The Great Tragedy of Female Power
Ein Projekt mit Texten von William Shakespeare, Lady Gaga und deiner patriarchal geprägten Dominanz. In einer Fassung von Pınar Karabulut und Anika Steinhoff
Regie: Pınar Karabulut, Bühne und Kostüme: Sara Giancane, Tanzchoreografie: Arzu Erdem-Gallinger, Dramaturgie: Anika Steinhoff
Mit: Sarah Sandeh, Martin Butzke, Maximilian Kraus, Miro Maurer
Dauer: 1 Stunde 30 Minuten, keine Pause

www.theaterneumarkt.ch

 

Kritikenrundschau

"Die deutsche Regiehoffnung Pınar Karabulut" mache mit dieser Inszenierung klar: "Zu Gender, MeToo, Schwesternschaft und zu Männlichkeit ist schon alles gesagt worden – bloss noch nicht von allen. Das heisst, ihre Stimme hat gefehlt", so Daniele Muscionico in der Neuen Zürcher Zeitung (11.3.2018). Karabulut habe "die steilste Karriere des letzten Jahres" hingelegt. "Hätte diese radikale Theater-Wilde das Potenzial eine neue führende Stimme in der Geschlechterdebatte zu werden? Hätte sie das Zeug zu einer Sibylle Berg mit menschenfreundlicherem Händchen? Hätte, hätte, Fahrradkette." Im Theater Neumarkt seife Karabulut "nicht nur ihre feministische Ahnin ein, sondern auch ihr Publikum". Muscionicos Fazit: "Satire, Parodie? Wer will es wissen? Die Bar ist eröffnet!"

Für Alexandra Kedves vom Zürcher Tagesanzeiger (12.3.2018) regiert in der Inszenierung "eine neurotische Albernheit à la Woody Allen". Einserseits flirte man "mit seriösen Doktheaterformen, andererseits mit klassischen Performance-Standards". Heraus komme "ein schampar witziges Kuddelmuddel mit postfeministischem Anspruch". Nicht jeder Gag sitze. "Dennoch scheint das Neumarkt-Theater seinen Ton gefunden zu haben.
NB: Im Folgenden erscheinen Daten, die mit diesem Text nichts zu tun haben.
Definition MaskLo6 (p : Z) : Z :=
  if p <=? 64 then 0 else
  if 128 <=? p then uint64_max else
  u64 (Z.shiftl uint64_max (128 - p)).

Definition ContainsV6 (outer inner : V6Prefix) : bool :=
  if prefix6 inner <? prefix6 outer then false
  else (Z.land (hi inner) (MaskHi6 (prefix6 outer)) =? hi outer) &&
       (Z.land (lo inner) (MaskLo6 (prefix6 outer)) =? lo outer).

Definition low_half_v6 (cur : V6Prefix) : V6Prefix := mkV6 (hi cur) (lo cur) (u8 (prefix6 cur + 1)).
Definition high_half_v6 (cur : V6Prefix) : V6Prefix :=
  let half := u8 (prefix6 cur + 1) in
  if half <=? 64 then mkV6 (u64 (hi cur + Z.shiftl 1 (64 - half))) (lo cur) half
  else mkV6 (hi cur) (u64 (lo cur + Z.shiftl 1 (128 - half))) half.

(** The address two halves make. *)
Definition address6 (h l : Z) : Z := h * 2 ^ 64 + l.

#[export] Instance V6Family : PrefixFamily V6Prefix := {
  width := 128;
  in_width p := 0 <= hi p < 2 ^ 64 /\ 0 <= lo p < 2 ^ 64;
  base p := address6 (hi p) (lo p);
  len := prefix6;
  contains := ContainsV6;
  low_half := low_half_v6;
  high_half := high_half_v6;
}.

Definition ComplementV6 : option (list V6Prefix) := complement 260 256 kLocalBypassV6 [mkV6 0 0 0] [].
Definition kTunCaptureV6 : list V6Prefix := default [] ComplementV6.
Definition kTunCaptureV6Count : nat := length kTunCaptureV6.

Definition IsLocalBypassV6 (h l : Z) : bool :=
  if (h =? 0) && (l =? 1) then true else
  existsb (fun b => (Z.land h (MaskHi6 (prefix6 b)) =? hi b) && (Z.land l (MaskLo6 (prefix6 b)) =? lo b))
    kLocalBypassV6.

(** The overload for the 16 network-order bytes. *)
Definition IsLocalBypassV6_bytes (addr : list Z) : bool :=
  let p := FromBytes addr 128 in IsLocalBypassV6 (hi p) (lo p).

(** ** Masks *)

Lemma land_ones64 a : 0 <= a < 2 ^ 64 -> Z.land a uint64_max = a.
Proof.
  intros Ha. change uint64_max with (Z.ones 64). rewrite Z.land_ones by lia. by apply Z.mod_small.
Qed.

Lemma address6_div_high h l k : 0 <= l < 2 ^ 64 -> 0 <= k -> address6 h l / 2 ^ (64 + k) = h / 2 ^ k.
Proof.
  intros Hl Hk. unfold address6. rewrite Z.pow_add_r, <- Z.div_div by lia.
  rewrite Z.div_add_l, (Z.div_small l) by lia. by rewrite Z.add_0_r.
Qed.

Lemma address6_div_low h l k : 0 <= k <= 64 -> address6 h l / 2 ^ k = h * 2 ^ (64 - k) + l / 2 ^ k.
Proof.
  intros Hk. unfold address6. assert (0 < 2 ^ k) by (apply Z.pow_pos_nonneg; lia).
  replace (2 ^ 64) with (2 ^ (64 - k) * 2 ^ k) by (rewrite <- Z.pow_add_r by lia; f_equal; lia).
  rewrite Z.mul_assoc, Z.div_add_l by lia. done.
Qed.

(** The test both [ContainsV6] and [IsLocalBypassV6] make, as one on addresses. *)
Lemma mask6_spec h l (o : V6Prefix) :
  wf o -> 0 <= h < 2 ^ 64 -> 0 <= l < 2 ^ 64 ->
  (Z.land h (MaskHi6 (prefix6 o)) = hi o /\ Z.land l (MaskLo6 (prefix6 o)) = lo o) <->
  address6 h l / 2 ^ (128 - prefix6 o) = address6 (hi o) (lo o) / 2 ^ (128 - prefix6 o).
Proof.
  intros [[Rh Rl] Lo Bo Ao] Hh Hl. cbn in *. unfold low_bits in Ao. cbn in Ao.
  set (p := prefix6 o) in *. unfold MaskHi6, MaskLo6.
  destruct (Z.leb_spec p 64) as [Hp|Hp].
  - rewrite Z.land_0_r. set (k := 64 - p).
    assert (Z.land h (if p =? 0 then 0 else if 64 <=? p then uint64_max else u64 (Z.shiftl uint64_max k))
      = h / 2 ^ k * 2 ^ k) as ->.
    { destruct (Z.eqb_spec p 0) as [E|]; [|destruct (Z.leb_spec 64 p)].
      - rewrite Z.land_0_r. unfold k. rewrite E. change (64 - 0) with 64. by rewrite Z.div_small by lia.
      - rewrite land_ones64 by done. unfold k. replace (64 - p) with 0 by lia. by rewrite Z.div_1_r, Z.mul_1_r.
      - change uint64_max with (2 ^ 64 - 1). by rewrite land_mask by lia. }
    replace (128 - p) with (64 + k) in * by lia. rewrite !address6_div_high by lia.
    assert (lo o = 0 /\ hi o mod 2 ^ k = 0) as [E0 E1].
    { destruct (pow2_div_mod (address6 (hi o) (lo o)) (64 + k)) as (_ & E & _); [lia|]. rewrite Ao in E.
      rewrite address6_div_high, Z.pow_add_r, Z.add_0_r in E by lia. unfold address6 in E.
      destruct (pow2_div_mod (hi o) k) as (P1 & P2 & P3); [lia|]. lia. }
    rewrite (round_eq h (hi o) k) by lia. naive_solver.
  - rewrite (proj2 (Z.eqb_neq p 0)), (proj2 (Z.leb_le 64 p)) by lia. rewrite land_ones64 by done. set (k := 128 - p) in *.
    assert (Z.land l (if 128 <=? p then uint64_max else u64 (Z.shiftl uint64_max k)) = l / 2 ^ k * 2 ^ k) as ->.
    { destruct (Z.leb_spec 128 p).
      - rewrite land_ones64 by done. unfold k. replace (128 - p) with 0 by lia. by rewrite Z.div_1_r, Z.mul_1_r.
      - change uint64_max with (2 ^ 64 - 1). by rewrite land_mask by lia. }
    rewrite !address6_div_low by lia.
    assert (lo o mod 2 ^ k = 0) as E1.
    { rewrite <- Ao. unfold address6. symmetry.
      replace (2 ^ 64) with (2 ^ (64 - k) * 2 ^ k) by (rewrite <- Z.pow_add_r by lia; f_equal; lia).
      rewrite Z.mul_assoc, Z.add_comm. apply Z_mod_plus_full. }
    rewrite (round_eq l (lo o) k) by lia.
    assert (forall x, 0 <= x < 2 ^ 64 -> 0 <= x / 2 ^ k < 2 ^ (64 - k)) as Hx.
    { intros x Hx. assert (0 < 2 ^ k) by (apply Z.pow_pos_nonneg; lia). split; [apply Z.div_pos; lia|].
      apply Z.div_lt_upper_bound; [lia|]. rewrite <- Z.pow_add_r by lia. replace (k + (64 - k)) with 64 by lia. lia. }
    pose proof (Hx l Hl). pose proof (Hx (lo o) Rl). split; [intros [-> ->]; done|]. intros E.
    assert (h = hi o) by nia. subst h. split; [done|]. lia.
Qed.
In jüngster Zeit bezauberte es immer wieder mit besonderen Mischungen aus Knalleffekt und Ernsthaftigkeit: Fette Comic-Ausrufezeichen und feine Weiterdenkpünktchen wechseln sich ab. Die Genderdiskurs-Collage hat hier einige fetzige, sexy Klebränder – und beinahe alles die sympathische Anmutung eines Bastelabends unter Müttern, wo man angesichts der grossen Tragödie der weiblichen Macht schlicht lachen muss."

Schlüssige Einzelszenen und spannende Perspektiven auf die Fragestellungen entwickelt dieser Abend aus Sicht von Christian Gampert in der Sendung "Kultur heute" vom Deutschlandfunk (9.3.2018). Die Auseinandersetzung mit Fragen von Frauenrollen und Frauenmacht sei "erfreulich undogmatisch" ausgefallen. Pınar Karabulut sei keine dogmatische Feministin, sondern "eine ganz fröhliche Frau" und so sei auch die Inszenierung "sehr lustig" gewesen.